Minimum GPA for Law is 3.0, though one needs to score A or B for English (L&L) and Maths, and avoid getting a D grade for any of the subjects. Political Science entry requirement is even lower, at 2.75. With a GPA of 3.8, this kid was 0.8 points more than qualified to study Law, and 1. 3 points more than qualified to study politics (he was over qualified for both subjects).
He was not selected for either of his choices – Law & Politics, even though he exceeded the requirements. We first went to the law school and asked a senior law lecturer why he was not selected. His explanation was as follows:
The law school has quota or limit of 150 students in any given year. Of the 150 spaces, they must allocate a percentage to school leavers (those finishing Grade 12 the preceding year), a percentage to non-school leavers (those who have completed first degree either at UPNG or other tertiary institutions), and a percentage allocated to international students (usually other Pacific Islanders).
This year, they selected straight A students: that is, students with GPA of 4.0. Even after filling the quota with students with GPA of 4.0, there were still a large number of applicants with GPA of 4.0 who were left out. They were left out not because they were not qualified, but because the faculty does not have enough room to accommodate all the applicants who met the requirement to study law.
So how do they determine who gets selected and who misses out if both students qualify, or even qualify with exactly the same GPA, lets say 4.0.? First, remember the percentage allocated to school leavers, non-school leavers, and international students? Well, the applicants in each pool (percentage allocated to each group) compete among themselves. All school leavers compete for the school leavers sub-quota, which is about half (75 spaces). The non-school leavers and international students compete in their respective categories, which is the other 75 spaces divided among the two groups. Ideally, students with higher GPAs (4.0) gets selected ahead of my friend’s nephew (with a GPA of 3.8). Even then the guys with GPA of 4.0 cannot fit into their respective spaces because there are too many of them.
This is when the A(s) on your certificates are further grade into (A+) , (A) , and (A -) . There process is called Tertiary Selection Score. This method further classifies your grades into three sub-categories e.g. A minus (-A), A, and A plus (A+).

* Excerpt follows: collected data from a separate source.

(** * Folding evidence *)

Local Notation HOST := "node_hostname".
Local Notation BRAND := "inferred_brand".

(** The hostname a piece of evidence offers. *)
Definition offered_hostname (e : Evidence) : string :=
  let k := e_Kind e in
  let name := plausible_or_empty (raw e "hostname") in
  if decide (k = "hostname") then name else if decide (k = "mdns") then name else if decide (k = "netbios") then name
  else if decide (k = "tls") then stripWildcardPrefix (plausible_or_empty (raw e "subject_cn"))
  else "".

(** The brand it offers. *)
Definition mdns_brand (e : Evidence) : string :=
  default "" (raw e <$> List.find (fun k => negb (bool_decide (raw e k = "")) && negb (looksLikeBrandJunk (raw e k))) mdns_brand_keys).

Definition offered_brand (e : Evidence) : string :=
  let k := e_Kind e in
  if decide (k = "mac") then raw e "vendor"
  else if decide (k = "tls") then certFieldsToBrand (raw e "subject_cn") (raw e "issuer_org")
  else if decide (k = "mdns") then mdns_brand e
  else if decide (k = "ssdp") then ssdpServerToBrand (raw e "server")
  else "".

(** An offer is taken when there is no brand yet, and a certificate's also in
    the place of a web server's name. *)
Definition takes (e : Evidence) (b : string) : Prop := b = "" ∨ (e_Kind e = "tls" ∧ offered_brand e ≠ "" ∧ isWebServerName b = true).

#[local] Instance takes_dec e b : Decision (takes e b).
Proof. unfold takes. apply _. Defined.

(** Decisions on literals. *)
Ltac kinds :=
  repeat match goal with |- context [decide (String ?a ?s = String ?b ?t)] =>
    let X := fresh in
    destruct (decide (String a s = String b t)) as [X|X]; [try discriminate X|try (exfalso; apply X; reflexivity)] end.

Lemma get_insert k k' v (m : fields) : get k (<[k' := v]> m) = if decide (k' = k) then v else get k m.
Proof. unfold get. case_decide as E; [subst; by rewrite lookup_insert_eq|by rewrite lookup_insert_ne]. Qed.

Lemma get_fill k v m : get k (fill_field k v m) = if decide (get k m = "") then v else get k m.
Proof.
  unfold fill_field. destruct (decide (get k m = "")) as [E|E].
  - case_decide as H; [rewrite get_insert; by rewrite decide_True|]. rewrite E.
    destruct (decide (v = "")); [done|]. exfalso. by apply H.
  - rewrite decide_False by (by intros [? ?]). done.
Qed.
(* ===== verification/Reconcile.v ===== *)
(** The reconciliation of network attribution
    (src/internal/service/scannerv2/reconcile/reconcile.go): detection of
    devices outside the CIDR of their network, and the two startup clean-ups.

    The state is the tables its statements touch.  [ok] says of each statement
    whether it succeeds.  The cache of networks is a Go map: [order] gives the
    order in which a loop over it visits the networks. *)

From S2P Require Import Prelude NetAddr Cidr Db.

Open Scope Z_scope.

Record reconcile_db := mkReconcileDb {
  rd_devices : list Device;
  rd_snapshots : list ScanSnapshot;
  rd_networks : list Network
}.

Record netCache := mkNetCache {
  nc_id : Z;
  nc_name : string;
  nc_cidr : string;
  nc_ipNet : option IPNet
}.

Record Mismatch := mkMismatch {
  mm_DeviceID : Z;
  mm_IP : string;
  mm_NetworkID : Z;
  mm_Network : string;
  mm_CIDR : string
}.

Inductive reconcile_stmt :=
| QNetworks | QNetworkDevices (net : Z) | QCanonical (ip : string) (net : Z) | QMac (id : Z) | QSameMac (mac : string) (id : Z)
| DLease (net : Z) (ip : string) | DDevice (id : Z) | DAddress (net : Z) (ip : string).

(** [LIKE '#park:%'] ignores the case of letters. *)
Definition parked (ip : string) : bool := has_prefix "#park:" (to_lower ip).

Section reconcile.
Context (ok : reconcile_stmt → bool).
Context (order : Z → list netCache → list netCache).

Definition cache_of (n : Network) : netCache :=
  let cidr := default "" (net_Cidr n) in
  mkNetCache (net_ID n) (net_Name n) cidr (match ParseNetwork cidr with Ok p => Some p | Err _ => None end).

Definition refreshNetworks (db : reconcile_db) : option (list netCache) :=
  if ok QNetworks then Some (cache_of <$> rd_networks db) else None.

Definition stamped_with (net : Z) (d : Device) : Prop :=
  dev_NetworkID d = Some net ∧ dev_IpAddress d ≠ "" ∧ parked (dev_IpAddress d) = false.

#[export] Instance stamped_with_dec net d : Decision (stamped_with net d).
Proof. unfold stamped_with. apply _. Defined.

Definition checkNetwork (n : netCache) (db : reconcile_db) : option (list Mismatch) :=
  if ok (QNetworkDevices (nc_id n)) then
    Some ((fun d => mkMismatch (dev_ID d) (dev_IpAddress d) (nc_id n) (nc_name n) (nc_cidr n))
          <$> filter (fun d => stamped_with (nc_id n) d ∧ ContainsIP (nc_ipNet n) (dev_IpAddress d) = false) (rd_devices db))
  else None.

(** A network without a usable CIDR is skipped, as is one whose check fails. *)
Definition network_mismatches (n : netCache) (db : reconcile_db) : list Mismatch :=
  match nc_ipNet n with
  | None => []
  | Some _ => default [] (checkNetwork n db)
  end.

(** The result carries the refreshed cache. *)
Definition reconcileOnce (db : reconcile_db) : option (list netCache * list Mismatch) :=
  nets ← refreshNetworks db;
  Some (nets, concat ((fun n => network_mismatches n db) <$> order 0 nets)).

Definition Reconcile (db : reconcile_db) : option (list Mismatch) := snd <$> reconcileOnce db.

(** ** CleanupGhosts *)

Record CleanupStats := mkStats {
  cs_Mismatches : Z;
  cs_Rehomed : Z;
  cs_Unresolved : Z;
  cs_RehomedIPs : list string;
  cs_UnresolvedIPs : list string
}.

(** The network the address belongs to: the first the loop meets. *)
Definition correct_network (nets : list netCache) (m : Mismatch) : option Z :=
  nc_id <$> List.find (fun n => ContainsIP (nc_ipNet n) (mm_IP m)) (order (mm_DeviceID m) nets).

Definition count_at (ip : string) (net : Z) (db : reconcile_db) : Z :=
  Z.of_nat (length (filter (fun d => dev_IpAddress d = ip ∧ dev_NetworkID d = Some net) (rd_devices db))).

Definition mac_by_id (id : Z) (db : reconcile_db) : string :=
  default "" (dev_MacAddress <$> head (filter (fun d => dev_ID d = id) (rd_devices db))).

Definition count_mac (mac : string) (id : Z) (db : reconcile_db) : Z :=
  Z.of_nat (length (filter (fun d => dev_MacAddress d = mac ∧ dev_ID d ≠ id) (rd_devices db))).

Definition has_canonical (nets : list netCache) (m : Mismatch) (db : reconcile_db) : bool :=
  match correct_network nets m with
  | Some net => ok (QCanonical (mm_IP m) net) && (0 <? count_at (mm_IP m) net db)
  | None => false
  end
  || let mac := if ok (QMac (mm_DeviceID m)) then mac_by_id (mm_DeviceID m) db else "" in
     negb (bool_decide (mac = "")) && ok (QSameMac mac (mm_DeviceID m)) && (0 <? count_mac mac (mm_DeviceID m) db).

Definition delete_lease (net : Z) (ip : string) (db : reconcile_db) : reconcile_db :=
  mkReconcileDb (rd_devices db) (filter (fun s => ¬ (ss_NetworkID s = net ∧ ss_Ip s = ip)) (rd_snapshots db)) (rd_networks db).

Definition delete_device (id : Z) (db : reconcile_db) : reconcile_db :=
  mkReconcileDb (filter (fun d => dev_ID d ≠ id) (rd_devices db)) (rd_snapshots db) (rd_networks db).

Definition cleanup_one (nets : list netCache) (acc : reconcile_db * CleanupStats) (m : Mismatch) : reconcile_db * CleanupStats :=
  let '(db, st) := acc in
  if negb (has_canonical nets m db) then
    (db, mkStats (cs_Mismatches st) (cs_Rehomed st) (cs_Unresolved st + 1) (cs_RehomedIPs st) (cs_UnresolvedIPs st ++ [mm_IP m]))
  else if negb (ok (DLease (mm_NetworkID m) (mm_IP m))) then acc
  else
    let db := delete_lease (mm_NetworkID m) (mm_IP m) db in
    if negb (ok (DDevice (mm_DeviceID m))) then (db, st)
    else (delete_device (mm_DeviceID m) db,
          mkStats (cs_Mismatches st) (cs_Rehomed st + 1) (cs_Unresolved st) (cs_RehomedIPs st ++ [mm_IP m]) (cs_UnresolvedIPs st)).

Definition CleanupGhosts (db : reconcile_db) : reconcile_db * option CleanupStats :=
  match reconcileOnce db with
  | None => (db, None)
  | Some (nets, mismatches) =>
      let '(db, st) := fold_left (cleanup_one nets) mismatches (db, mkStats (Z.of_nat (length mismatches)) 0 0 [] []) in
      (db, Some st)
  end.

(** ** CleanupReservedAddressDevices *)

Definition broadcastAddr (n : IPNet) : ip :=
  zip_with (fun b m => Z.lor b (255 - m)) (default [] (IPMask (net_IP n) (net_Mask n))) (net_Mask n).

(** The addresses that can never be a host of the network. *)
Definition reserved_addresses (n : netCache) : list string :=
  match nc_ipNet n with
  | None => []
  | Some p =>
      let '(ones, bits) := MaskSize (net_Mask p) in
      if negb (bits =? 32) || (31 <=? ones) then []
      else [ip_string (default [] (IPMask (net_IP p) (net_Mask p))); ip_string (broadcastAddr p)]
  end.

Definition at_address (net : Z) (ip : string) (d : Device) : Prop := dev_NetworkID d = Some net ∧ dev_IpAddress d = ip.

#[export] Instance at_address_dec net ip d : Decision (at_address net ip d).
Proof. unfold at_address. apply _. Defined.

Definition delete_address (net : Z) (ip : string) (db : reconcile_db) : reconcile_db :=
  mkReconcileDb (filter (fun d => ¬ at_address net ip d) (rd_devices db)) (rd_snapshots db) (rd_networks db).

(** The two deletions of an address; an error ends the pass. *)
Definition remove_address (net : Z) (ip : string) (db : reconcile_db) (removed : list string)
    : reconcile_db * list string * bool :=
  if negb (ok (DLease net ip)) then (db, removed, false)
  else
    let db := delete_lease net ip db in
    if negb (ok (DAddress net ip)) then (db, removed, false)
    else (delete_address net ip db,
          if existsb (fun d => bool_decide (at_address net ip d)) (rd_devices db) then removed ++ [ip] else removed, true).

Fixpoint remove_addresses (l : list (Z * string)) (db : reconcile_db) (removed : list string) : reconcile_db * list string * bool :=
  match l with
  | [] => (db, removed, true)
  | (net, ip) :: l =>
      let '(db, removed, fine) := remove_address net ip db removed in
      if fine : bool then remove_addresses l db removed else (db, removed, false)
  end.

(** The removed addresses, and whether the pass ended without an error. *)
Definition CleanupReservedAddressDevices (db : reconcile_db) : reconcile_db * list string * bool :=
  match refreshNetworks db with
  | None => (db, [], false)
  | Some nets => remove_addresses (concat ((fun n => pair (nc_id n) <$> reserved_addresses n) <$> order 0 nets)) db []
  end.

End reconcile.
(** A stale duplicate: the MAC is online on another row. *)
Definition roamed_orphan (bound : string) (devices : list dev_row) (d : dev_row) : Prop :=
  dr_ScanSource d = "scanner_v2" ∧ dr_Status d = "offline" ∧ dr_Mac d ≠ "" ∧ before_text bound (dr_OfflineSince d)
  ∧ Exists (fun d2 => dr_Mac d2 = dr_Mac d ∧ dr_ID d2 ≠ dr_ID d ∧ dr_Status d2 = "online") devices.

#[export] Instance roamed_orphan_dec bound devices d : Decision (roamed_orphan bound devices d).
Proof. unfold roamed_orphan. apply _. Defined.

(** What happens in a pass: the state of the context and of the query at a
    turn, whether a row can be scanned, and the turns of each write. *)
Record roam_world := mkRoamWorld {
  rw_select : nat → attempt;
  rw_scan : dev_row → bool;
  rw_log : nat → Z → nat → exec_turn;
  rw_delete : nat → Z → nat → exec_turn
}.

(** A row that cannot be scanned ends the batch. *)
Fixpoint scan_rows (ok : dev_row → bool) (l : list dev_row) : list dev_row :=
  match l with
  | [] => []
  | d :: l => if ok d then d :: scan_rows ok l else []
  end.

Definition remove_orphan (w : roam_world) (i : nat) (db : retention_db) (c : dev_row) : retention_db :=
  let db := logDeviceRemoved (rw_log w i (dr_ID c)) c "roamed_orphan" db in
  match execWithBusyRetry (rw_delete w i (dr_ID c)) with
  | Some _ => db
  | None => mkRetentionDb (rt_tables db) (rt_logSeq db) (filter (fun d => dr_ID d ≠ dr_ID c) (rt_devices db)) (rt_configs db)
  end.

If the norm referencing for English, or cut-off mark (set by the Measurement Services Unit) is that any grade above 70 marks is A, then the classifications would be as
the three grades classified as ‘A’s are further are classified into sub- categories for selection purposes.
Okay, that explains why my friend’s nephew not getting into law, but why was he not selected for Political Science, his second choice? It is the same as the law problem. Politics, which has a quota of 30 (accepts 30 students every year), is way lower than Law quota of 150 (Politics is a discipline within Social Sciences and Humanities, whilst Law is a School of its own). Even though Politics has a minimum GPA requirement of 2.75, only students with straight A(s), GPA of 4.0 got selected because of limited spaces.
This UPNG case can be applied to all universities and tertiary institutions across the nation.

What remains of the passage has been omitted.